Here are the six highest 2018 payrolls for luxury tax purposes:

  1. Red Sox: $239.5 million ($11.95 million luxury tax bill)
  2. Nationals: $205 million ($2.39 million luxury tax bill)
  3. Giants: $195.7 million
  4. Dodgers: $195 million
  5. Cubs: $193.3 million
  6. Yankees: $192.98 million

The Yankees had paid luxury tax every year since the system was implemented in 2003 before getting under the threshold in 2018. They paid over $340 million in luxury tax penalties from 2003-17. The Dodgers paid luxury tax each year from 2013-17 before getting under this past season. Both the Yankees and Dodgers have indicated they plan to stay under the threshold going forward.

As for the Red Sox, because they exceeded the $197 million threshold by more than $40 million, they were hit with the harshest possible penalties. That means their first draft pick moves back 10 spots and they pay an increased tax rate for going $20 million over the threshold, plus another increased tax rate for going $40 million over the threshold. Boston of course won the World Series, so I doubt the mind the luxury tax bill. The luxury tax bill might be tougher for the Nationals to swallow following an 82-80 season.
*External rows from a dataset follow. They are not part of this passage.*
(* ===== verification/Nodes.v ===== *)
(** * Nodes: node pressure (internal/kube/nodes.go)

    The agent acts on the node it runs on, and on no other: under memory or
    disk pressure it cordons the node and evicts what may be evicted, each
    change a gate call of its own; when the pressure is gone it uncordons the
    node if the cordon is its own.  The reads and writes of the API server
    are a parameter ([NodeAPI]). *)
From S2P Require Import Prelude GoStd Policy RateLimit Guards Events Escalation Gate Kube Findings.
#[local] Open Scope Z_scope.
#[local] Open Scope agent_scope.

Record NodeCondition := mkNodeCondition {
  nc_Type : string; nc_Status : string; nc_Reason : string; nc_Message : string; nc_Transition : Time
}.
Record Node := mkNode {
  n_Name : string; n_Unschedulable : bool; n_Annotations : gmap string string;
  n_Conditions : list NodeCondition; n_Kubelet : string; n_OSImage : string
}.

(** [patch_node name unschedulable mark]: the merge patch of the cordon and
    of its annotation, set or removed.  [evict] fails with whether a
    disruption budget refused (429), and the error. *)
Class NodeAPI (C : Type) := {
  patch_node : string → bool → option string → C → C * option string;
  pods_on_node : string → C → list Pod + string;
  evict_pod : string → string → C → C * option (bool * string)
}.

(** ** What the watcher compares *)
Definition conditionStatus (n : Node) (t : string) : string :=
  match filter (λ c, nc_Type c = t) (n_Conditions n) with
  | c :: _ => nc_Status c
  | [] => "Unknown"
  end.
Definition pressureChanged (old new : Node) : bool :=
  negb (str_eqb (conditionStatus old "MemoryPressure") (conditionStatus new "MemoryPressure"))
  || negb (str_eqb (conditionStatus old "DiskPressure") (conditionStatus new "DiskPressure")).

Definition cordonedAnnotation : string := "auto-agent.io/cordoned".
Definition under (pressure : string) (n : Node) : bool :=
  existsb (λ c, str_eqb (nc_Type c) pressure && str_eqb (nc_Status c) "True") (n_Conditions n).
(** The node's cordon is the agent's. *)
Definition our_cordon (n : Node) : bool :=
  n_Unschedulable n && bool_decide (n_Annotations n !! cordonedAnnotation = Some "true").
Definition bool_text (b : bool) : string := if b then "true" else "false".

Section nodes.
Context {C : Type} `{!NodeAPI C} (env : Env).
Abbreviation M := (st (GState C)).
Abbreviation pol := (env_Policy env).

Definition node_mutation (n : Node) (reason action success suggest : string)
    (apply : C → C * option string) : mutation C :=
  mkMutation C "" (n_Name n) "" None reason action success suggest apply "" None false.
Definition uncordon (n : Node) : mutation C :=
  node_mutation n "NodePressureResolved" "uncordon_node" "uncordoned node" "uncordon node"
    (patch_node (n_Name n) false None).
Definition cordon (n : Node) : mutation C :=
  node_mutation n "NodePressure" "cordon_node" "cordoned node (marked unschedulable)" "cordon node"
    (patch_node (n_Name n) true (Some "true")).
Definition eviction (p : Pod) : mutation C :=
  mkMutation C (p_Namespace p) (ownerName p) (p_Name p) (pod_labels p) "NodePressure" "evict_pod"
    "evicted pod" "evict pod"
    (λ c, let r := evict_pod (p_Namespace p) (p_Name p) c in (r.1, snd <$> r.2)) "" None false.

Definition evictable (p : Pod) : bool :=
  Fixable pol (p_Namespace p) && negb (isCriticalPod p) && negb (isStatefulSetPod p).

(** The counts of the loop: evicted, simulated, refused. *)
Record tally := mkTally { ta_evicted : Z; ta_simulated : Z; ta_refused : Z }.
(** A refusal is counted where [Apply] ran: on the cluster the call found. *)
Definition count_eviction (o : gateOutcome) (err : option (bool * string)) (t : tally) : tally :=
  let refused := match o, err with
                 | gateFailed, Some (true, _) => 1
                 | _, _ => 0
                 end in
  mkTally (ta_evicted t + if bool_decide (o = gateApplied) then 1 else 0)
          (ta_simulated t + if bool_decide (o = gateSimulated) then 1 else 0)
          (ta_refused t + refused).
(** The loop stops at the first eviction the guardrails block. *)
Fixpoint evict_all (pods : list Pod) (t : tally) : M (tally * string) :=
  match pods with
  | [] => return! (t, "")
  | p :: pods' =>
    if negb (evictable p) then evict_all pods' t
    else
    let! s := st_get in
    let! r := applyMutation env (eviction p) in
    let t := count_eviction r.1 (evict_pod (p_Namespace p) (p_Name p) (gs_cluster s)).2 t in
    if bool_decide (r.1 = gateBlocked) then return! (t, r.2) else evict_all pods' t
  end.
Definition tally_text (t : tally) : string :=
  (if 0 <? ta_refused t
   then "_Blocked_: " +:+ itoa (ta_refused t) +:+ " evictions refused by a PodDisruptionBudget; see PDBBlocksDisruption." +:+ nl
   else "")
  +:+ (if 0 <? ta_simulated t
       then "_DryRun_: would evict " +:+ itoa (ta_simulated t) +:+ " non-critical pods." +:+ nl else "")
  +:+ (if 0 <? ta_evicted t
       then "_Action_: evicted " +:+ itoa (ta_evicted t) +:+ " non-critical pods." +:+ nl else "").

Definition pressure_resolved (n : Node) : M unit :=
  if our_cordon n then
    let! r := applyMutation env (uncordon n) in
    if str_eqb r.2 "" then return! tt
    else postSlack ("*NodePressure resolved* on `" +:+ n_Name n +:+ "`" +:+ nl +:+ r.2)
  else return! tt.

Definition relieve (n : Node) (msg : string) : M unit :=
  let! cordoned := (if n_Unschedulable n then return! ""
                    else let! r := applyMutation env (cordon n) in return! r.2) in
  let! s := st_get in
  let! evicted := (match pods_on_node (n_Name n) (gs_cluster s) with
                   | inr _ => return! ""
                   | inl pods => let! r := evict_all pods (mkTally 0 0 0) in
                                 return! (r.2 +:+ tally_text r.1)
                   end) in
  postSlack (msg +:+ cordoned +:+ evicted).

Definition handleNodePressure (n : Node) : M unit :=
  if str_eqb (env_NodeName env) "" || negb (str_eqb (n_Name n) (env_NodeName env)) then return! tt
  else
  let memP := under "MemoryPressure" n in let diskP := under "DiskPressure" n in
  if negb (memP || diskP) then pressure_resolved n
  else
  let! ok := dedup_check env (dedupKey "" (n_Name n) "NodePressure") in
  match ok with
  | Some true =>
    let msg := "*NodePressure* detected on `" +:+ n_Name n +:+ "` (memory:" +:+ bool_text memP
      +:+ " disk:" +:+ bool_text diskP +:+ ")" +:+ nl in
    if negb (str_eqb (Mode_ pol) Fix) && negb (str_eqb (Mode_ pol) DryRun)
    then postSlack (msg +:+ "_Suggest_: cordon node and evict non-critical pods." +:+ nl)
    else relieve n msg
  | _ => return! tt
  end.
End nodes.

(** ** What it may do to the cluster *)
Definition node_apply (action : string) (n : Node) : effect := EApply action "" (n_Name n).
Definition eviction_apply (p : Pod) : effect := EApply "evict_pod" (p_Namespace p) (ownerName p).

Section node_safety.
Context {C : Type} `{!NodeAPI C} (env : Env).
Implicit Types (s : GState C).

(** [did l s s']: the changes between two states are [l], in order, and
    there are none outside fix mode. *)
Definition did (l : list effect) s s' : Prop :=
  applies (gs_trace s') = applies (gs_trace s) ++ l
  ∧ (l = [] → gs_cluster s' = gs_cluster s) ∧ (l ≠ [] → Mode_ (env_Policy env) = Fix).
Lemma did_trans l l' s1 s2 s3 : did l s1 s2 → did l' s2 s3 → did (l ++ l') s1 s3.
Proof.
  intros (H1 & H2 & H3) (H4 & H5 & H6). split_and!.
  - by rewrite H4, H1, app_assoc.
  - intros [-> ->]%app_nil. rewrite H5, H2; done.
  - destruct l; [|intros _; by apply H3]. destruct l'; [done|]. intros _. by apply H6.
Qed.
Lemma did_same s s' : same_cluster s s' → did [] s s'.
Proof. intros (Hc & Ha & _). split_and!; [by rewrite app_nil_r|done|done]. Qed.
Lemma did_tail l s1 s2 s3 : did l s1 s2 → same_cluster s2 s3 → did l s1 s3.
Proof. intros H1 H2%did_same. rewrite <-(app_nil_r l). by eapply did_trans. Qed.
Lemma gate_did (m : mutation C) s :
  let e := EApply (m_ActionType m) (m_Namespace m) (m_Workload m) in
  let s' := (applyMutation env m s).2 in
  did [] s s' ∨ did [e] s s' ∧ gs_cluster s' = (m_Apply m (gs_cluster s)).1.
Proof.
  destruct (gate_cluster env m s) as [Hc Hm]. pose proof (gate_same env m s) as Hs. unfold cluster_effect in Hc.
  destruct (applyMutation env m s) as [[o msg] s']. cbn [fst snd] in *.
  destruct o; try (left; by apply did_same, Hs);
    (right; destruct Hc as (? & ? & _), Hm as [? _]; [auto|]; by split_and!).
Qed.

Lemma evict_all_did pods t s :
  ∃ l, l `sublist_of` filter (λ p, evictable env p = true) pods
    ∧ did (eviction_apply <$> l) s (evict_all env pods t s).2.
Proof.
  revert t s. induction pods as [|p pods IH]; intros t s; cbn [evict_all].
  { exists []. split; [done|]. by apply did_same. }
  rewrite filter_cons. destruct (evictable env p); cbn [negb]; [|by apply IH].
  rewrite decide_True by done. unfold st_bind at 1, st_get. unfold st_bind at 1.
  assert (∃ k, k `sublist_of` [p] ∧ did (eviction_apply <$> k) s (applyMutation env (eviction p) s).2) as (k & Hk & Hd).
  { destruct (gate_did (eviction p) s) as [Hd|[Hd _]]; [exists []|exists [p]]; by split; [apply sublist_nil_l || done|]. }
  destruct (applyMutation env (eviction p) s) as [r s1]. cbn [fst snd] in *.
  destruct (bool_decide (r.1 = gateBlocked)).
  - exists k. split; [|done]. etrans; [exact Hk|]. apply sublist_skip, sublist_nil_l.
  - destruct (IH (count_eviction r.1 (evict_pod (p_Namespace p) (p_Name p) (gs_cluster s)).2 t) s1) as (l & Hl & Hd').
    exists (k ++ l). split; [by apply (sublist_app _ [p])|]. rewrite fmap_app. by eapply did_trans.
Qed.

Definition under_pressure (n : Node) : bool := under "MemoryPressure" n || under "DiskPressure" n.
(** What one event of node [n] may do: nothing, lift its own cordon when no
    pressure is left, or under pressure cordon the node and evict pods that
    may be evicted, of those on the node. *)
Definition node_may (n : Node) (c : C) (l : list effect) : Prop :=
  l = []
  ∨ env_NodeName env = n_Name n ∧ n_Name n ≠ ""
    ∧ (under_pressure n = false ∧ our_cordon n = true ∧ l = [node_apply "uncordon_node" n]
       ∨ under_pressure n = true ∧ ∃ cord c' all pods,
           l = cord ++ (eviction_apply <$> pods)
           ∧ (cord = [] ∧ c' = c
              ∨ n_Unschedulable n = false ∧ cord = [node_apply "cordon_node" n]
                ∧ c' = (patch_node (n_Name n) true (Some "true") c).1)
           ∧ (pods = [] ∨ pods_on_node (n_Name n) c' = inl all
                          ∧ pods `sublist_of` filter (λ p, evictable env p = true) all)).

Lemma postSlack_cluster msg : keeps (same_cluster (C := C)) (postSlack msg).
Proof. unfold postSlack. solve_keeps. Qed.
Lemma dedup_check_cluster key : keeps (same_cluster (C := C)) (dedup_check env key).
Proof. unfold dedup_check. solve_keeps. Qed.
The $14.34 million combined luxury tax bill this past season is the smallest since the system was put in place in 2003. Here's a graph showing total luxury tax penalties by year:

The current collective bargaining agreement increased penalties for going over the luxury tax threshold and, for all intents and purposes, it has become a informal salary cap. More and more teams are trying to get under -- and stay under -- the luxury tax threshold each year, including some of the game's biggest spenders. The luxury tax is one reason why free agency has been so slow moving to date.

According to the CBA, the first $13 million of this year's $14.34 million luxury tax bill goes towards the Major League Baseball Players Benefit Plan. Half the remainder is used to fund player retirement accounts, and the rest is distributed to non-luxury tax paying teams. The 28 other teams each received roughly $24,000 in luxury tax money this year.

Luxury tax payment checks to the commissioner's office are due January 21. The luxury tax threshold rises to $206 million in 2019, $208 million in 2020, and $210 million in 2021.